▶ Problem to solve: Counting the line with "- a byte string" as the last one, copy out the lines of the data exactly from the first onward.

▶

(** * Leaderboard server (server.go): a shallow embedding and its properties

    The repository holds two variants of [server.go].  They share
    [getAllPlayers], [updateScore] and [handleWebSocket] verbatim and differ
    in [addUser]: the variant configured from the environment answers in
    plain text and stores the record as it was posted, the variant with
    literal credentials answers with a [UserResponse] and resets the score.

    Redis, the websocket connections and the JSON codec are libraries, not
    code of the repository.  They are modelled by what the program can
    observe of them:
    - a byte string is modelled by its JSON reading ([payload]);
    - Redis is a keyspace, the server's SCAN paging and a fault schedule;
    - a websocket connection is a queue of pending frames, the error with
      which the peer went away (if it did), and whether writes fail; the
      library panics on the 1000th failed read of a connection;
    - every library call leaves an [Event] in the [trace] of the [World]. *)

From Stdlib Require Import ZArith NArith Ascii String List Sorted Permutation DecimalString.
From Stdlib Require Decimal.
From stdpp Require Import gmap strings list fin_maps sorting.

Local Open Scope Z_scope.
Local Open Scope string_scope.

(** ** JSON values, as encoding/json reads them *)

(** A number token is kept by the readings the program takes of it:
    [IntLit z] is an integer literal that [strconv.ParseInt] accepts as the
    int z; [OtherLit t] is any other number that float64 can hold
    (fraction, exponent, integer outside int64), t being that float64
    truncated toward zero; [HugeLit] is a number outside the range of
    float64, such as 1e400. *)
Inductive number : Type :=
| IntLit (z : Z)
| OtherLit (trunc : Z)
| HugeLit.

#[local] Set Warnings "-register-all,-clear-no-such-hyp".

Inductive json : Type :=
| JNull
| JBool (b : bool)
| JNumber (n : number)
| JString (s : string)
| JArray (items : list json)
| JObject (fields : list (string * json)).

(** The bytes of a value, a request body or a frame. *)
Inductive payload : Type :=
| NotJSON (bytes : string)
| JSONText (j : json).

Inductive error : Type :=
| redis_Nil
| StoreError (what : string)
| SyntaxError
| UnmarshalTypeError (field : string)
| NetError (what : string).

Definition error_text (e : error) : string :=
  match e with
  | redis_Nil => "redis: nil"
  | StoreError s => s
  | SyntaxError => "invalid character or unexpected end of JSON input"
  | UnmarshalTypeError f => "json: cannot unmarshal into Go struct field " ++ f
  | NetError s => s
  end.

Record GameState : Type := mkGameState { Username : string; Score : Z }.

Record UserResponse : Type :=
  mkUserResponse { respUsername : string; respScore : Z; respState : string }.

(** float64(z) for an int z, read back with int(.): z rounded to 53
    significant bits, ties to even.  Exact inside the int64 range. *)
Definition float64_of_int (z : Z) : Z :=
  let a := Z.abs z in
  let e := Z.log2 a - 52 in
  if (e <=? 0)%Z then z
  else
    let q := Z.shiftr a e in
    let r := a - Z.shiftl q e in
    let half := Z.shiftl 1 (e - 1) in
    let q' := if (half <? r)%Z || ((r =? half)%Z && Z.odd q) then q + 1 else q in
    Z.sgn z * Z.shiftl q' e.

(** The float64 that [.(float64)] finds for a number, truncated toward
    zero.  A [HugeLit] never gets there: the decoder refuses it. *)
Definition float64_trunc (n : number) : Z :=
  match n with
  | IntLit z => float64_of_int z
  | OtherLit t => t
  | HugeLit => 0
  end.

(** The values of Go's int. *)
Definition in_int64 (z : Z) : bool := (- 2 ^ 63 <=? z)%Z && (z <? 2 ^ 63)%Z.

(** Case folding, as the decoder matches object keys to the field names
    "username" and "score": ASCII letters fold to lower case, and the two
    letters outside ASCII whose folding meets ASCII fold with it, U+017F
    (bytes C5 BF) to s and U+212A (bytes E2 84 AA) to k. *)
Definition to_lower (c : ascii) : ascii :=
  let n := N_of_ascii c in
  if ((65 <=? n) && (n <=? 90))%N then ascii_of_N (n + 32) else c.

Definition is_byte (c : ascii) (n : N) : bool := (N_of_ascii c =? n)%N.

Fixpoint foldName (s : string) : string :=
  match s with
  | EmptyString => EmptyString
  | String c rest =>
      match rest with
      | EmptyString => String (to_lower c) EmptyString
      | String d rest2 =>
          if is_byte c 197 && is_byte d 191 then String "s" (foldName rest2)
          else
            match rest2 with
            | EmptyString => String (to_lower c) (foldName rest)
            | String e rest3 =>
                if is_byte c 226 && is_byte d 132 && is_byte e 170
                then String "k" (foldName rest3)
                else String (to_lower c) (foldName rest)
            end
      end
  end.

Definition equalFold (a b : string) : bool := String.eqb (foldName a) (foldName b).

(** One object member decoded into the struct; a member that names no field
    is skipped, [null] leaves the field as it is. *)
Definition decode_field (g : GameState) (kv : string * json) : error + GameState :=
  let '(k, v) := kv in
  if equalFold k "username" then
    match v with
    | JString s => inr (mkGameState s (Score g))
    | JNull => inr g
    | _ => inl (UnmarshalTypeError "GameState.username")
    end
  else if equalFold k "score" then
    match v with
    | JNumber (IntLit z) => inr (mkGameState (Username g) z)
    | JNull => inr g
    | _ => inl (UnmarshalTypeError "GameState.score")
    end
  else inr g.
(** X20.  What the cloud save stores is what the import decodes: if
    decodeBase64 undoes encodeBase64 and stringToUint8Array undoes
    uint8ArrayToString, then decoding the payload that uint8ArrayToBase64
    made of a bundle decompresses that very bundle and parses the result. *)
Theorem saved_bundle_is_decoded projectName createdAt projectData base64Data w :
  (forall s b, ts_pxtc_encodeBase64 s = inr b -> ts_pxtc_decodeBase64 b = inr s) ->
  (forall bytes,
      pxt_Util_stringToUint8Array (pxt_Util_uint8ArrayToString bytes) = bytes) ->
  uint8ArrayToBase64 projectData = inr base64Data ->
  decodePayload {| cloud_projectName := projectName;
                   cloud_projectData := base64Data;
                   cloud_createdAt := createdAt |} w =
    (match pxt_lzmaDecompressAsync projectData with
     | inl e => inl e
     | inr decompressedJson =>
         match JSON_parse decompressedJson with
         | inl m => inl (JsError "SyntaxError" m)
         | inr parsed => inr parsed
         end
     end, w).
Proof.
  intros Hcodec Hbytes Hb. unfold uint8ArrayToBase64 in Hb.
  unfold decodePayload, bind, liftE, base64ToUint8Array. cbn [cloud_projectData].
  rewrite (Hcodec _ _ Hb), Hbytes. cbn [fst snd].
  destruct (pxt_lzmaDecompressAsync projectData) as [e | js]; [reflexivity | ].
  unfold parseJSON. cbn [ToStr ToString].
  destruct (JSON_parse js); reflexivity.
Qed.

End SaveMore.

Lemma save_sends_nothing_without_payload_or_user_witness :
  filter is_fetch
    (trace (snd (handleCloudSaveWithData "Alpha" Sample.emptyBundle
                   Sample.noStorage))) = [].
Proof.
  apply (@save_sends_nothing_without_payload_or_user
           Sample.host_without_storage "Alpha" Sample.emptyBundle
           Sample.noStorage
           (JsError "SecurityError" "The operation is insecure.")).
  right. split; [now exists "{}" | reflexivity].
Defined.

Lemma save_sends_encoded_bundle_witness :
  filter is_fetch
    (trace (snd (handleCloudSaveWithData "Alpha" Sample.emptyBundle
                   Sample.freshWorkspace)))
  = [FetchCall (saveProject_request Sample.base "test-user" "Alpha" "{}")].
Proof.
  apply (@save_sends_encoded_bundle (Sample.host_of Sample.offline) "Alpha"
           Sample.emptyBundle Sample.freshWorkspace "{}" "test-user");
    reflexivity.
Defined.

Lemma saved_bundle_is_decoded_witness :
  fst (decodePayload (Sample.cloud "Alpha" "{}") Sample.freshWorkspace)
  = inr (JObj []).
Proof.
  unfold Sample.cloud.
  rewrite (@saved_bundle_is_decoded (Sample.host_of Sample.offline) "Alpha"
             None Sample.emptyBundle "{}" Sample.freshWorkspace).
  - reflexivity.
  - intros s b E. inversion E. reflexivity.
  - intros bytes. apply list_byte_of_string_of_list_byte.
  - reflexivity.
Defined.
(** * The item ejector system of shapez.io

    A shallow embedding of [src/js/game/systems/item_ejector.js]
    (class [ItemEjectorSystem]) and the properties of its connectivity
    cache, its per-tick transfer loop, its handover dispatcher and the
    drawing of the ejected items.

    Conventions of the embedding.
    - JavaScript objects have identity and are mutated in place.  Entities
      live in a heap indexed by their [uid]; a reference to an entity is
      its [uid], and every reference denotes an object (the heap is a
      total function), also after the entity has been destroyed.
    - The slot objects of an ejector component are owned by its [slots]
      array; a reference to one of them (an element of
      [cachedConnectedSlots]) is its index in that array.
    - Tile coordinates are integers.  The transfer progress and the belt
      speed are JavaScript numbers.  A number is modelled by the rational
      it denotes (the infinities and NaN are left out), and an arithmetic
      operation of the transfer loop gives the exact result rounded to the
      number format: [Number_add], [Number_mul] and [Number_div].  The
      rounding [Number_round] is a parameter of the embedding; what a
      property needs of it is a hypothesis of that property
      ([roundsToFormat]), and [Binary64.round] is the rounding of the
      double-precision format.  [Math_min] and the comparisons are exact
      on numbers.  The positions of the drawing code are computed
      exactly.
    - A method body runs in the monad [M]: it reads and writes the world
      and either returns or throws, and the writes made before a throw stay.
    - [logger.log] calls print only and are left out. *)

From Stdlib Require Import ZArith QArith Qminmax Qround Qpower Lia Lqa.
From Stdlib Require Import String Sorted.
From stdpp Require Import base tactics option list list_numbers functions gmap.

Close Scope Q_scope.
Local Open Scope Z_scope.

(** ** Geometry ([core/vector], [core/rectangle]) *)

Module enumDirection.
Inductive t : Set := top | right | bottom | left.
End enumDirection.
(** ** A perfect prediction *)














Section Identical.
Context {dt : Dtype} {py : PySet} {py_laws : PySetLaws py}
        {solver : Solver} {solver_laws : SolverLaws solver}.


End Identical.



(** ** Relabelling the predicted clusters *)












Section Relabelling.
Context {dt : Dtype} {py : PySet} {py_laws : PySetLaws py}
        {solver : Solver} {solver_laws : SolverLaws solver}.






Lemma reconciled_length y_true y_pred :
  length (reconciled y_true y_pred) = length y_pred.
Proof.
  unfold reconciled. destruct (np_min y_true) as [m|]; [|done].
  simpl. unfold reconcile. case_decide; [|done]. apply relabel_missing_length.
Qed.



End Relabelling.



(** ** Offsets of the ground truth *)

Lemma foldl_min_shift (c x : Z) (r : list Z) :
  foldl Z.min (x + c) ((λ y, y + c) <$> r) = foldl Z.min x r + c.
Proof.
  revert x. induction r as [|y r IH]; intros x; csimpl; [done|].
  rewrite <- IH. f_equal. lia.
Qed.

Lemma np_min_shift (c : Z) (a : list Z) :
  np_min ((λ y, y + c) <$> a) = (λ m, m + c) <$> np_min a.
Proof. destruct a as [|x r]; csimpl; [done|]. by rewrite foldl_min_shift. Qed.

(** X1. Moving every ground-truth label by the same offset changes nothing:
    not the outcome, not the output, not what is written to [y_pred]. *)
Theorem cluster_acc_offset `{Dtype, PySet, Solver} (y_true y_pred : list Z) (c : Z) :
  cluster_acc ((λ x, x + c) <$> y_true) y_pred = cluster_acc y_true y_pred.
Proof.
  unfold cluster_acc. rewrite np_min_shift.
  destruct (np_min y_true) as [m|]; csimpl; [|done].
  rewrite <- list_fmap_compose.
  rewrite (list_fmap_ext ((λ x, x - (m + c)) ∘ (λ x, x + c)) (λ x, x - m) y_true);
    [done|].
  intros i x _. simpl. lia.
Qed.
(** One turn of the loop of [finalize], for the metrics of the registry and
    for hits at k. *)
Lemma finalize_pair_registry (self : RankBasedEvaluator.t) (n : Z) (res res' : MetricResults)
    (side rank_type : string) :
  RankBasedEvaluator.finalize_pair fns self n res (side, rank_type) = inr res' ->
  (RankBasedEvaluator._get_ranks self side rank_type = [] -> res' = res)
  /\ (RankBasedEvaluator._get_ranks self side rank_type <> [] ->
      (forall name f,
          (name, f) ∈ ALL_TYPE_FUNCS fns ->
          data res' !! (name, side, rank_type)
          = Some (Num (f (RankBasedEvaluator._get_ranks self side rank_type))))
      /\ hits_at_k res' !! (side, rank_type)
         = Some (map (fun k => (k, hits_fraction n
                                     (RankBasedEvaluator._get_ranks self side rank_type) k))
                     (RankBasedEvaluator.ks self)))
  /\ (forall s r, (s, r) <> (side, rank_type) ->
        hits_at_k res' !! (s, r) = hits_at_k res !! (s, r)).
Proof.
  unfold RankBasedEvaluator.finalize_pair.
  set (ranks := RankBasedEvaluator._get_ranks self side rank_type).
  destruct (Nat.ltb_spec (length ranks) 1) as [Hempty|Hsome].
  { intros [= <-]. split; [reflexivity|]. split; [|reflexivity].
    intros Hne. destruct ranks; [contradiction|simpl in Hempty; lia]. }
  set (hits := map _ (RankBasedEvaluator.ks self)).
  set (res2 := foldl _ (set_hits side rank_type hits res) (get_ranking_metrics fns ranks)).
  assert (Hdata : forall name f,
            (name, f) ∈ ALL_TYPE_FUNCS fns ->
            data res2 !! (name, side, rank_type) = Some (Num (f ranks))).
  { intros name f Hin. subst res2.
    apply write_metrics_lookup; [apply registry_names_NoDup|apply registry_entry, Hin]. }
  assert (Hhits : hits_at_k res2 = <[(side, rank_type) := hits]> (hits_at_k res)).
  { subst res2. rewrite hits_write_metrics. reflexivity. }
  assert (Hnames : forall name f,
            (name, f) ∈ ALL_TYPE_FUNCS fns ->
            name <> ADJUSTED_ARITHMETIC_MEAN_RANK
            /\ name <> ADJUSTED_ARITHMETIC_MEAN_RANK_INDEX).
  { intros name f Hin. destruct (adjusted_not_written fns ranks) as [Ha Hb].
    assert (Hname : name ∈ map fst (get_ranking_metrics fns ranks)).
    { change (map ?g ?l) with (g <$> l). apply list_elem_of_fmap.
      exists (name, f ranks). split; [reflexivity|apply registry_entry, Hin]. }
    split; intros ->; contradiction. }
  assert (Hgoal : forall res3,
            hits_at_k res3 = hits_at_k res2 ->
            (forall name f, (name, f) ∈ ALL_TYPE_FUNCS fns ->
               data res3 !! (name, side, rank_type) = data res2 !! (name, side, rank_type)) ->
            (ranks = [] -> res3 = res)
            /\ (ranks <> [] ->
                (forall name f,
                    (name, f) ∈ ALL_TYPE_FUNCS fns ->
                    data res3 !! (name, side, rank_type) = Some (Num (f ranks)))
                /\ hits_at_k res3 !! (side, rank_type)
                   = Some (map (fun k => (k, hits_fraction n ranks k))
                               (RankBasedEvaluator.ks self)))
            /\ (forall s r, (s, r) <> (side, rank_type) ->
                  hits_at_k res3 !! (s, r) = hits_at_k res !! (s, r))).
  { intros res3 H3 Hd3. split; [|split].
    - intros Hnil. rewrite Hnil in Hsome. simpl in Hsome. lia.
    - intros _. split.
      + intros name f Hin. rewrite (Hd3 name f Hin). apply Hdata, Hin.
      + rewrite H3, Hhits. apply lookup_insert_eq.
    - intros s r Hne. rewrite H3, Hhits. apply lookup_insert_ne. congruence. }
  destruct (dict_get EXPECTED_RANKS rank_type) as [expected_rank_type|].
  - destruct (0 <? length _)%nat.
    + destruct (get_number _ _ _ res2) as [e|mean_rank]; [discriminate|]. cbn [bind].
      destruct (py_div mean_rank _) as [e|adjusted]; [discriminate|]. cbn [bind].
      destruct (get_number _ _ _ _) as [e|mean_rank']; [discriminate|]. cbn [bind].
      destruct (py_div _ _) as [e|ratio]; [discriminate|]. cbn [bind].
      intros [= <-]. apply Hgoal; [reflexivity|].
      intros name f Hin. destruct (Hnames name f Hin) as [Ha Hb].
      rewrite !data_set_metric.
      rewrite !lookup_insert_ne by congruence. reflexivity.
    + intros [= <-]. apply Hgoal; reflexivity.
  - intros [= <-]. apply Hgoal; reflexivity.
Qed.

◀

▶ Written solution:
(** * Leaderboard server (server.go): a shallow embedding and its properties

    The repository holds two variants of [server.go].  They share
    [getAllPlayers], [updateScore] and [handleWebSocket] verbatim and differ
    in [addUser]: the variant configured from the environment answers in
    plain text and stores the record as it was posted, the variant with
    literal credentials answers with a [UserResponse] and resets the score.

    Redis, the websocket connections and the JSON codec are libraries, not
    code of the repository.  They are modelled by what the program can
    observe of them:
    - a byte string is modelled by its JSON reading ([payload]);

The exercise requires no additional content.